Traditional medicine refers to health practices, approaches, knowledge, and beliefs incorporating plant, animal, and mineral-based medicines, spiritual therapies, manual techniques, and exercises, applied singularly or in combination to treat, diagnose and prevent illnesses or maintain well-being.

Traditional Medical Doctor

Traditional doctors are healthcare professionals who are associated with conventional medicine. They have a degree in medicine, and they may specialize in a particular field. These are your pediatricians, cardiologists, and orthopedists.

They are trained to diagnose and treat a range of conditions. Treatments may include acupuncture, herbal medicine, remedial massage, exercise and breathing therapy, and diet and lifestyle advice.

Traditional Alternative Medicine May Include:

-Acupuncture.

-Ayurveda.

-Homeopathy.

-Naturopathy.

-Chinese or Oriental medicine.

Types of Complementary and Alternative Medicine

-Alternative medical systems,

-Mind-body interventions,

-Biologically based treatments,

-Manipulative and body-based methods, and.

-Energy therapies.

Acupuncture

A key component of traditional Chinese medicine, acupuncture is most commonly used to treat pain. Increasingly, it is being used for overall wellness, including stress management.

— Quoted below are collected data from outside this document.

(* ===== verification/OrderConsume.v ===== *)
(** * The consumer of order events  (create_order_consumer_logic.go)

    A message is claimed in the rush store, its seats are frozen, the order is
    written, and the attempt succeeds or fails.  While it works, a goroutine renews
    the claim; [sched] says how often it did so before each look at [lease.lost],
    the only points where the two meet.  An error leaves the message in the topic:
    it is consumed again. *)
From Stdlib Require Import ZArith Lia Ascii String.
From stdpp Require Import base gmap sets list strings.
From S2P Require Import Prelude GoBase Effects Sql Redis RushRecord RushStore PurchaseToken FreezeToken ProgramDB SeatFreeze OrderDB OrderRepo OrderFlow OrderCreate OrderQuery OrderEvents.
Open Scope string_scope.
Open Scope list_scope.
Open Scope Z_scope.

(** ** Pure helpers *)

Definition hasEmbeddedOrderCreateSnapshots (e : OrderCreateEvent) : bool :=
  if bool_decide (ev_FreezeToken e = "") || bool_decide (ev_FreezeExpireTime e = "") then false
  else if (length (ev_TicketUserSnapshot e) =? 0)%nat || (length (ev_SeatSnapshot e) =? 0)%nat then false
  else (length (ev_TicketUserSnapshot e) =? length (ev_SeatSnapshot e))%nat.

Definition event_ticket_count (e : OrderCreateEvent) : option Z :=
  if ev_TicketCount e <=? 0 then
    if (0 <? length (ev_TicketUserIDs e))%nat then Some (Z.of_nat (length (ev_TicketUserIDs e)))
    else if hasEmbeddedOrderCreateSnapshots e then Some (Z.of_nat (length (ev_TicketUserSnapshot e)))
    else None
  else Some (ev_TicketCount e).

Definition validateOrderCreateEvent (e : OrderCreateEvent) : bool :=
  if (ev_OrderNumber e <=? 0) || (ev_UserID e <=? 0) || (ev_ProgramID e <=? 0) || (ev_TicketCategoryID e <=? 0)
  then false
  else if bool_decide (ev_OccurredAt e = "") then false
  else match event_ticket_count e with
  | None => false
  | Some ticketCount =>
      if (0 <? length (ev_TicketUserIDs e))%nat && negb (Z.of_nat (length (ev_TicketUserIDs e)) =? ticketCount) then false
      else negb (hasEmbeddedOrderCreateSnapshots e && negb (Z.of_nat (length (ev_TicketUserSnapshot e)) =? ticketCount))
  end.

Definition buildSeatFreezeToken (showTimeID ticketCategoryID orderNumber : Z) : string :=
  FormatToken showTimeID ticketCategoryID orderNumber.

(** [status.Convert(err).Message()]. *)
Definition isTerminalSeatFreezeError (e : err) : bool :=
  match status_code e with
  | FailedPrecondition | ResourceExhausted => bool_decide (err_text e = xerr_text ErrSeatInventoryInsufficient)
  | _ => false
  end.

Fixpoint contains (sub s : string) : bool :=
  String.prefix sub s || match s with EmptyString => false | String _ s => contains sub s end.

Definition isGuardConflictErr (e : err) : bool :=
  match mysql_error e with
  | Some (n, msg) =>
      (n =? 1062) && (contains "uk_show_time_user" msg || contains "uk_show_time_viewer" msg || contains "uk_show_time_seat" msg)
  | None => false
  end.

Definition isSeatFreezeTimeout (e : err) : bool :=
  err_is e EDeadline || bool_decide (status_code e = DeadlineExceeded).

Definition isUnknownPersistResult (e : err) : bool := isUnknownResult e.

Definition handleFinalizeFailureOutcome (outcome : AttemptTransitionOutcome) : result err bool :=
  match outcome with
  | AttemptTransitioned => Ok true
  | AttemptAlreadyFailed | AttemptAlreadySucceeded | AttemptLostOwnership => Ok false
  | AttemptStateMissing => Err (EX ErrInternal)
  end.

Definition processingLeaseInterval (inFlightTTL : Z) : Z :=
  if inFlightTTL <=? 0 then 100 * millisecond
  else let interval := Z.quot inFlightTTL 3 in
       if interval <? 100 * millisecond then 100 * millisecond else interval.

(** ** The lease *)

(** [lost], and the renewals before each of the next looks. *)
Record processingLease := mkLease { lost : bool; sched : list nat }.

Section consumer.
Context `{LocalTime} `{LocalFormat} `{EventCodec}.
Context {P R U : Type} `{ProgramRpc P} `{PreorderRpc P} `{RedisHash R} `{UserRpc U}.
Variable cx : CreateContext.
Notation svc := (cc_svc cx).
Notation store := (sv_AttemptStore (cc_svc cx)).
Notation W := (front P R U).

Definition startProcessingLease (showTimeID orderNumber : Z) (renewals : list nat) : processingLease :=
  mkLease (bool_decide (store = None) || (showTimeID <=? 0) || (orderNumber <=? 0)) renewals.

(** [n] ticks of the goroutine; it stops at the first renewal that fails. *)
Fixpoint renew (n : nat) (attempt : AttemptRecord) : IO W bool :=
  match n with
  | O => mret false
  | S n =>
      t ← now;
      refreshed ← Effects.attempt (on_orders (on_rush (RefreshProcessingLease store (ar_ShowTimeID attempt) (ar_OrderNumber attempt) t)));
      match refreshed with
      | Ok true => renew n attempt
      | _ => mret true
      end
  end.

(** [lease.lost.Load()], after the renewals that preceded it. *)
Definition look (attempt : AttemptRecord) (l : processingLease) : IO W processingLease :=
  match l with
  | mkLease true rest => mret (mkLease true rest)
  | mkLease false [] => mret l
  | mkLease false (n :: rest) => gone ← renew n attempt; mret (mkLease gone rest)
  end.

(** ** Building the order *)

Definition buildFreezeExpireTime {S} (showTimeRaw : string) (t : time) (closeAfter : Z) : IO S string :=
  t ← (if is_zero_time t then now else mret t);
  let expireAt := t + (if closeAfter <=? 0 then fifteen_minutes else closeAfter) in
  let expireAt := if bool_decide (showTimeRaw = "") then expireAt
                  else match parseOrderTime showTimeRaw with
                       | Ok showTime => if showTime <? expireAt then showTime else expireAt
                       | Err _ => expireAt
                       end in
  mret (formatOrderTime expireAt).

Definition freezeSeatsWithRetry (r : AutoAssignReq) : IO W AutoAssignResp :=
  let freeze := on_orders (on_program (rpc (rpc_AutoAssignAndFreezeSeats r))) in
  res ← attempt freeze;
  match res with
  | Ok resp => mret resp
  | Err e => if isSeatFreezeTimeout e then freeze else throw e
  end.

Definition event_show (e : OrderCreateEvent) : Z := if ev_ShowTimeID e <=? 0 then ev_ProgramID e else ev_ShowTimeID e.

(** What the consumer keeps of the message's own event. *)
Definition keep_identity (from e : OrderCreateEvent) : OrderCreateEvent :=
  mkEvent (ev_EventID from) (ev_Version from) (ev_OrderNumber e)
    (if bool_decide (ev_RequestNo from = "") then ev_RequestNo e else ev_RequestNo from)
    (ev_OccurredAt e) (ev_UserID e) (ev_ProgramID e) (ev_ShowTimeID from) (ev_TicketCategoryID e) (ev_TicketUserIDs e)
    (ev_TicketCount e) (ev_DistributionMode e) (ev_TakeTicketMode e) (ev_SaleWindowEndAt from) (ev_ShowEndAt from)
    (ev_FreezeToken e) (ev_FreezeExpireTime e) (ev_ProgramSnapshot e) (ev_TicketCategorySnapshot e)
    (ev_TicketUserSnapshot e) (ev_SeatSnapshot e).

Definition buildConsumerOrderEvent (e : OrderCreateEvent) (occurredAt : time)
  : IO W (OrderCreateEvent * option AutoAssignResp) :=
  if hasEmbeddedOrderCreateSnapshots e then mret (e, None)
  else
    let showTimeID := event_show e in
    preorder ← GetProgramPreorder_ showTimeID;
    userResp ← GetUserAndTicketUserList_ (ev_UserID e);
    expireTime ← buildFreezeExpireTime (pp_ShowTime preorder) occurredAt (cc_CloseAfter cx);
    freezeResp ← map_err ESeatFreeze (freezeSeatsWithRetry
      (mkAssignReq showTimeID (ev_TicketCategoryID e) (ev_TicketCount e)
         (buildSeatFreezeToken showTimeID (ev_TicketCategoryID e) (ev_OrderNumber e)) expireTime));
    event ← buildOrderCreateEventFromSnapshots (ev_OrderNumber e) (ev_UserID e) (ev_ProgramID e) (ev_TicketCategoryID e)
      (ev_TicketUserIDs e) (ev_DistributionMode e) (ev_TakeTicketMode e) preorder userResp freezeResp occurredAt
      (cc_CloseAfter cx);
    mret (keep_identity e event, Some freezeResp).

(** ** Finishing the attempt *)

Definition finalizeSuccess (attempt : AttemptRecord) (t : time) (l : processingLease) : IO W unit :=
  l ← look attempt l;
  if lost l then mret tt
  else _ ← Effects.attempt (on_orders (on_rush (FinalizeSuccess store (Some attempt) t))); mret tt.

Definition finalizeFailure (attempt : AttemptRecord) (reason freezeToken : string) (l : processingLease) : IO W unit :=
  l ← look attempt l;
  if lost l then mret tt
  else
    t ← now;
    outcome ← Effects.attempt (on_orders (on_rush (FinalizeFailure store (Some attempt) reason t)));
    match outcome with
    | Err e =>
        (* the attempt is read again, but every branch returns the first error *)
        _ ← Effects.attempt (on_orders (on_rush (GetByShowTimeAndOrderNumber store (ar_ShowTimeID attempt) (ar_OrderNumber attempt))));
        throw e
    | Ok outcome =>
        releaseFreeze ← lift (handleFinalizeFailureOutcome outcome);
        if (releaseFreeze : bool) && negb (bool_decide (freezeToken = ""))
        then on_orders (releaseOrderCreateFreeze freezeToken)
        else mret tt
    end.

Definition orderCreatePersistFailureReason : string := "ORDER_PERSIST_FAILED".

Definition resolveOrderPersistFailure (orderNumber : Z) (attempt : AttemptRecord) (freezeResp : option AutoAssignResp)
  (persistErr : err) (t : time) (l : processingLease) : IO W unit :=
  l ← look attempt l;
  if lost l then mret tt
  else if isUnknownPersistResult persistErr then throw persistErr
  else
    found ← Effects.attempt (on_orders (on_dbs (FindOrderByNumber (sv_deps svc) orderNumber)));
    match found with
    | Ok _ => finalizeSuccess attempt t l
    | Err e =>
        if isUnknownPersistResult e then throw e
        else if negb (err_is e ENotFound) then throw persistErr
        else
          finalizeFailure attempt orderCreatePersistFailureReason
            (match freezeResp with Some r => ar_FreezeToken r | None => "" end) l
    end.

(** ** Consume *)

(** From the written order on. *)
Definition write_order (e : OrderCreateEvent) (attempt : AttemptRecord) (freezeResp : option AutoAssignResp)
  (models : orderWriteModels) (t : time) (l : processingLease) : IO W unit :=
  res ← Effects.attempt (on_orders (transactOrder svc (ev_OrderNumber e) (createTx models)));
  match res with
  | Ok _ => finalizeSuccess attempt t l
  | Err x =>
      if isGuardConflictErr x
      then finalizeFailure attempt AttemptReasonAlreadyHasActiveOrder (do_FreezeToken (wm_order models)) l
      else resolveOrderPersistFailure (ev_OrderNumber e) attempt freezeResp x t l
  end.

Definition process_event (e : OrderCreateEvent) (attempt : AttemptRecord) (t occurredAt : time) (l : processingLease)
  : IO W unit :=
  found ← Effects.attempt (on_orders (on_dbs (FindOrderByNumber (sv_deps svc) (ev_OrderNumber e))));
  match found with
  | Ok _ => finalizeSuccess attempt t l
  | Err x =>
      if negb (err_is x ENotFound) then throw x
      else
        built ← Effects.attempt (buildConsumerOrderEvent e occurredAt);
        match built with
        | Err (ESeatFreeze cause) =>
            if isTerminalSeatFreezeError cause then finalizeFailure attempt AttemptReasonSeatExhausted "" l
            else throw (ESeatFreeze cause)
        | Err x => throw x
        | Ok (enriched, freezeResp) =>
            l ← look attempt l;
            if lost l then mret tt
            else
              models ← mapEventToOrderWriteModels enriched t;
              write_order e attempt freezeResp models t l
        end
  end.

Definition Consume (renewals : list nat) (body : string) : IO W unit :=
  e ← lift (unmarshal_event body);
  if negb (validateOrderCreateEvent e) then throw (EX ErrInternal)
  else
    t ← now;
    occurredAt ← lift (parseOrderTime (ev_OccurredAt e));
    prepared ← attempt (match store with
                        | None => throw (EX ErrInternal)
                        | Some _ => on_orders (on_rush (PrepareAttemptForConsume store (event_show e) (ev_OrderNumber e) t))
                        end);
    match prepared with
    | Err x => if err_is_x x ErrOrderNotFound then mret tt else throw x
    | Ok (att, shouldProcess) =>
        if negb (shouldProcess : bool) then mret tt
        else
          process_event e att t occurredAt
            (startProcessingLease (ar_ShowTimeID att) (ar_OrderNumber att) renewals)
    end.

End consumer.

Types and Styles of Acupuncture

-Traditional Chinese Acupuncture.

-Japanese Style Acupuncture.

-Korean Acupuncture.

-Auricular Acupuncture.

-Laser Acupuncture.

-Teishein.

-Acupressure.

Acupuncture is used mainly to relieve discomfort associated with a variety of diseases and conditions, including:

-Chemotherapy-induced and postoperative nausea and vomiting.

-Dental pain.

-Headaches, including tension headaches and migraines.

-Labor pain.

-Low back pain.

-Neck pain.

-Osteoarthritis.

-Menstrual cramps.

-Respiratory disorders, such as allergic rhinitis

Choosing a Practitioner

If you’re considering acupuncture, take the same steps you would choose a doctor:

-Ask people you trust for recommendations.

-Check the practitioner’s training and credentials. Most states require that nonphysician acupuncturists pass an exam conducted by the National Certification Commission for Acupuncture and Oriental Medicine.

-Interview the practitioner. Ask what’s involved in the treatment, how likely it is to help your condition, and how much it will cost.

-Find out whether your insurance covers the treatment.